### Directions
Lines from the first one down to the one containing "AES_decrypt : block128_f AES_KEY;" in the data below are the only ones needed; please return them exactly, both ends included.
[[ Record extracts open ]]
(* ===== verification/Cryspr.v ===== *)
(** * The crypto service provider: haicrypt/cryspr.c, cryspr-openssl.c,
    crypto/aes/aes_wrap.c

    The AES library behind it is an interface, the class [AesLib]; the modes
    of operation it is used in are those of [Ctr128] and [Wrap128]. *)
From S2P Require Import Prelude StreamMode Ctr128 CfbOfb128 Cbc128 Wrap128 HcMsg HcCtx.

(** What cryspr-openssl.c calls in OpenSSL, apart from the modes: key set-up
    ([None] is a non-zero return value), the block functions, and
    PKCS#5 PBKDF2 ([None] is a return value other than 1). *)
Class AesLib (AES_KEY : Type) := {
  AES_set_encrypt_key : bytes → Z → option AES_KEY;
  AES_set_decrypt_key : bytes → Z → option AES_KEY;
  AES_encrypt : block128_f AES_KEY;
  AES_decrypt : block128_f AES_KEY;
  PKCS5_PBKDF2_HMAC_SHA1 : bytes → bytes → Z → nat → option bytes;
}.

(** The key lengths of AES, in bytes. *)
Definition aes_key_len (n : nat) : Prop := n = 16%nat ∨ n = 24%nat ∨ n = 32%nat.

(** What HaiCrypt relies on. *)
Class AesLibOk (AES_KEY : Type) {L : AesLib AES_KEY} := {
  set_key_total str :
    aes_key_len (length str) → are_bytes str →
    is_Some (AES_set_encrypt_key str (Z.of_nat (length str) * 8)) ∧
    is_Some (AES_set_decrypt_key str (Z.of_nat (length str) * 8));
  enc_key_block str bits k : AES_set_encrypt_key str bits = Some k → Block128 AES_encrypt k;
  dec_key_block str bits k : AES_set_decrypt_key str bits = Some k → Block128 AES_decrypt k;
  aes_inverse str bits ek dk :
    AES_set_encrypt_key str bits = Some ek → AES_set_decrypt_key str bits = Some dk →
    BlockInverse AES_encrypt ek AES_decrypt dk ∧ BlockInverse AES_decrypt dk AES_encrypt ek;
  pbkdf2_total pwd salt itr n :
    ∃ out, PKCS5_PBKDF2_HMAC_SHA1 pwd salt itr n = Some out ∧ length out = n ∧ are_bytes out;
}.

Definition CRYSPR_AESBLKSZ : nat := 16.
Definition CRYSPR_OUTMSGMAX : Z := 6.
Definition HCRYPT_CTR_BLK_SZ : nat := CRYSPR_AESBLKSZ.
Definition HCRYPT_CTR_STREAM_SZ : nat := 2048.

(** [struct tag_CRYSPR_cb].  The structure is allocated by [malloc]: a key
    schedule is [None] until it is set. *)
Record CRYSPR_cb (AES_KEY : Type) := {
  aes_kek : option AES_KEY;
  aes_sek : list (option AES_KEY);
  outbuf : bytes;
  outbuf_ofs : Z;
  outbuf_siz : Z;
}.
Arguments aes_kek {_}. Arguments aes_sek {_}. Arguments outbuf {_}.
Arguments outbuf_ofs {_}. Arguments outbuf_siz {_}.

(** The result of [ms_encrypt] and [ms_decrypt]: the return value, the control
    block, the prefix and payload of [in_data[0]], and, when it is set, the
    place in [outbuf] of [out_p[0]] ([ *nbout_p = 1]). *)
Record ms_result (AES_KEY : Type) := {
  ms_ret : Z;
  ms_cb : CRYSPR_cb AES_KEY;
  ms_pfx : bytes;
  ms_payload : bytes;
  ms_out : option (nat * nat);
}.
Arguments ms_ret {_}. Arguments ms_cb {_}. Arguments ms_pfx {_}.
Arguments ms_payload {_}. Arguments ms_out {_}.

Section cryspr.
Context {AES_KEY : Type} `{!AesLib AES_KEY}.
(** The configuration OpenSSL was compiled in, the byte order of the machine
    and the alignment of the IV. *)
Context (v : variant) (little aligned : bool).
Local Abbreviation cb_t := (CRYSPR_cb AES_KEY).

(** ** aes_wrap.c *)
Definition AES_wrap_key (key : AES_KEY) (iv : option bytes) (inp : bytes) : option bytes :=
  CRYPTO_128_wrap AES_encrypt key iv inp.
Definition AES_unwrap_key (key : AES_KEY) (iv : option bytes) (inp : bytes) : option bytes :=
  CRYPTO_128_unwrap AES_decrypt key iv inp.

(** ** cryspr-openssl.c *)
Definition crysprOpenSSL_AES_SetKey (bEncrypt : bool) (kstr : bytes) : option AES_KEY :=
  if bEncrypt then AES_set_encrypt_key kstr (Z.of_nat (length kstr) * 8)
  else AES_set_decrypt_key kstr (Z.of_nat (length kstr) * 8).

Fixpoint ecb_blocks (f : block128_f AES_KEY) (key : AES_KEY) (nblk : nat) (inp : bytes) : bytes :=
  match nblk with
  | O => []
  | S n => f (take 16 inp) key ++ ecb_blocks f key n (drop 16 inp)
  end.

(** [outlen] is [*outlen] on entry, 0 for a NULL pointer; [None] is the
    return value -1; the length of the output is the new [*outlen]. *)
Definition crysprOpenSSL_AES_EcbCipher (bEncrypt : bool) (aes_key : AES_KEY) (indata : bytes)
    (outlen : Z) : option bytes :=
  let nblk := (length indata / CRYSPR_AESBLKSZ)%nat in
  let nmore := (length indata mod CRYSPR_AESBLKSZ)%nat in
  let outsiz := outlen in
  if negb (outsiz mod Z.of_nat CRYSPR_AESBLKSZ =? 0) then None
  else if bEncrypt then
    if (16 <? outsiz) && (outsiz <? Z.of_nat ((nblk + nmore) * CRYSPR_AESBLKSZ)) then None
    else
      let out := ecb_blocks AES_encrypt aes_key nblk indata in
      if (0 <? nmore)%nat then
        let pad := (CRYSPR_AESBLKSZ - nmore)%nat in
        let intxt := drop (nblk * CRYSPR_AESBLKSZ) indata ++ replicate pad (Z.of_nat pad) in
        Some (out ++ AES_encrypt intxt aes_key)
      else Some out
  else Some (ecb_blocks AES_decrypt aes_key nblk indata).

(** [CRYPTO_ctr128_encrypt(indata, out_txt, inlen, aes_key, iv, ctr, &blk_ofs,
    AES_encrypt)] from a cleared [ctr] *)
Definition crysprOpenSSL_AES_CtrCipher (aes_key : AES_KEY) (iv indata : bytes) : bytes :=
  (CRYPTO_ctr128_encrypt AES_encrypt aes_key little aligned v indata
     {| ctr_ivec := iv; ctr_ecount_buf := replicate CRYSPR_AESBLKSZ 0 |} 0).1.1.

Definition crysprOpenSSL_KmPbkdf2 (passwd salt : bytes) (itr : Z) (key_len : nat) : option bytes :=
  PKCS5_PBKDF2_HMAC_SHA1 passwd salt itr key_len.

(** [None]: the KEK is not set; [Some None]: -1; [Some (Some wrap)]: 0. *)
Definition crysprOpenSSL_KmWrap (cb : cb_t) (sek : bytes) : option (option bytes) :=
  kek ← aes_kek cb;
  let wrap := AES_wrap_key kek None sek in
  let ret := match wrap with Some w => Z.of_nat (length w) | None => 0 end in
  Some (if u32 (Z.of_nat (length sek + HAICRYPT_WRAPKEY_SIGN_SZ)) =? u32 ret then wrap else None).

Definition crysprOpenSSL_KmUnwrap (cb : cb_t) (wrap : bytes) : option (option bytes) :=
  kek ← aes_kek cb;
  let sek := AES_unwrap_key kek None wrap in
  let ret := match sek with Some s => Z.of_nat (length s) | None => 0 end in
  Some (if u32 (Z.of_nat (length wrap) - Z.of_nat HAICRYPT_WRAPKEY_SIGN_SZ) =? u32 ret
        then sek else None).

(** ** cryspr.c: key set-up *)
Definition set_kek (k : AES_KEY) (cb : cb_t) : cb_t :=
  {| aes_kek := Some k; aes_sek := aes_sek cb; outbuf := outbuf cb;
     outbuf_ofs := outbuf_ofs cb; outbuf_siz := outbuf_siz cb |}.
Definition set_aes_sek (i : nat) (k : AES_KEY) (cb : cb_t) : cb_t :=
  {| aes_kek := aes_kek cb; aes_sek := <[i := Some k]> (aes_sek cb); outbuf := outbuf cb;
     outbuf_ofs := outbuf_ofs cb; outbuf_siz := outbuf_siz cb |}.

(** [None] is the return value -1, with the control block unchanged. *)
Definition crysprFallback_KmSetKey (cb : cb_t) (bWrap : bool) (kek : bytes) : option cb_t :=
  match crysprOpenSSL_AES_SetKey bWrap kek with
  | None => None
  | Some k => Some (set_kek k cb)
  end.

Definition crysprFallback_MsSetKey (cb : cb_t) (ctx : hcrypt_Ctx) (key : bytes) : option cb_t :=
  let i := hcryptCtx_GetKeyIndex ctx in
  if has_flag HCRYPT_CTX_F_ENCRYPT ctx || (mode ctx =? HCRYPT_CTX_MODE_AESCTR) then
    match crysprOpenSSL_AES_SetKey true key with
    | None => None
    | Some k => Some (set_aes_sek i k cb)
    end
  else
    match crysprOpenSSL_AES_SetKey false key with
    | None => None
    | Some k => Some (set_aes_sek i k cb)
    end.

(** ** The key wrap of a provider without one *)
Definition default_iv : bytes := replicate 8 0xA6.

(** The ECB cipher on one block, its return value ignored. *)
Definition ecb_block (bEncrypt : bool) (B : bytes) (kek : AES_KEY) : bytes :=
  default B (crysprOpenSSL_AES_EcbCipher bEncrypt kek B 16).

Definition crysprFallback_AES_WrapKey (cb : cb_t) (inp : bytes) : option (option bytes) :=
  kek ← aes_kek cb;
  let inlen := Z.of_nat (length inp) in
  Some (if negb (Z.land inlen 0x7 =? 0) || (inlen <? 8) then None
        else
          let '(A, R) := wrap_outer (ecb_block true) kek 6 (length inp / 8) 1 (default_iv, inp) in
          Some (A ++ R)).

(** [None] also when a wrapped key of less than 8 bytes, whose length wraps
    around, is read past its end. *)
Definition crysprFallback_AES_UnwrapKey (cb : cb_t) (inp : bytes) : option (option bytes) :=
  kek ← aes_kek cb;
  let inlen := u32 (Z.of_nat (length inp) - 8) in
  if negb (Z.land inlen 0x7 =? 0) then Some None
  else if inlen <? 8 then Some None
  else if Z.of_nat (length inp) <? inlen + 8 then None
  else
    let t := 6 * Z.shiftr inlen 3 in
    let '(A, out) := unwrap_outer (ecb_block false) kek 6 (Z.to_nat (inlen / 8)) t
                       (take 8 inp, drop 8 inp) in
    Some (if decide (A = default_iv) then Some out else None).

(** ** The output buffer *)

(** The place reserved and the new write offset. *)
Definition _crysprFallback_GetOutbuf (cb : cb_t) (pfx_len out_len : Z) : nat * cb_t :=
  let ofs := if u64 (outbuf_siz cb - outbuf_ofs cb) <? u64 (pfx_len + out_len)
             then 0 else outbuf_ofs cb in
  (Z.to_nat ofs,
   {| aes_kek := aes_kek cb; aes_sek := aes_sek cb; outbuf := outbuf cb;
      outbuf_ofs := u64 (ofs + (pfx_len + out_len)); outbuf_siz := outbuf_siz cb |}).

(** [malloc]ed memory has arbitrary contents [mem]. *)
Definition crysprFallback_Open (mem : nat → bytes) (max_len : Z) : cb_t :=
  let padded_len := hcryptMsg_PaddedLen max_len 16 in
  let siz := u64 (CRYSPR_OUTMSGMAX * padded_len) in
  {| aes_kek := None; aes_sek := [None; None]; outbuf := mem (Z.to_nat siz);
     outbuf_ofs := 0; outbuf_siz := siz |}.

(** Writing to the output buffer; [None] is a write past its end. *)
Definition out_write (cb : cb_t) (ofs : nat) (b : bytes) : option cb_t :=
  if (ofs + length b <=? length (outbuf cb))%nat then
    Some {| aes_kek := aes_kek cb; aes_sek := aes_sek cb; outbuf := memcpy (outbuf cb) ofs b;
            outbuf_ofs := outbuf_ofs cb; outbuf_siz := outbuf_siz cb |}
  else None.
Definition out_read (cb : cb_t) (ofs len : nat) : bytes := take len (drop ofs (outbuf cb)).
[[ Record extracts closed ]]
### Result for this exercise
(* ===== verification/Cryspr.v ===== *)
(** * The crypto service provider: haicrypt/cryspr.c, cryspr-openssl.c,
    crypto/aes/aes_wrap.c

    The AES library behind it is an interface, the class [AesLib]; the modes
    of operation it is used in are those of [Ctr128] and [Wrap128]. *)
From S2P Require Import Prelude StreamMode Ctr128 CfbOfb128 Cbc128 Wrap128 HcMsg HcCtx.

(** What cryspr-openssl.c calls in OpenSSL, apart from the modes: key set-up
    ([None] is a non-zero return value), the block functions, and
    PKCS#5 PBKDF2 ([None] is a return value other than 1). *)
Class AesLib (AES_KEY : Type) := {
  AES_set_encrypt_key : bytes → Z → option AES_KEY;
  AES_set_decrypt_key : bytes → Z → option AES_KEY;
  AES_encrypt : block128_f AES_KEY;
  AES_decrypt : block128_f AES_KEY;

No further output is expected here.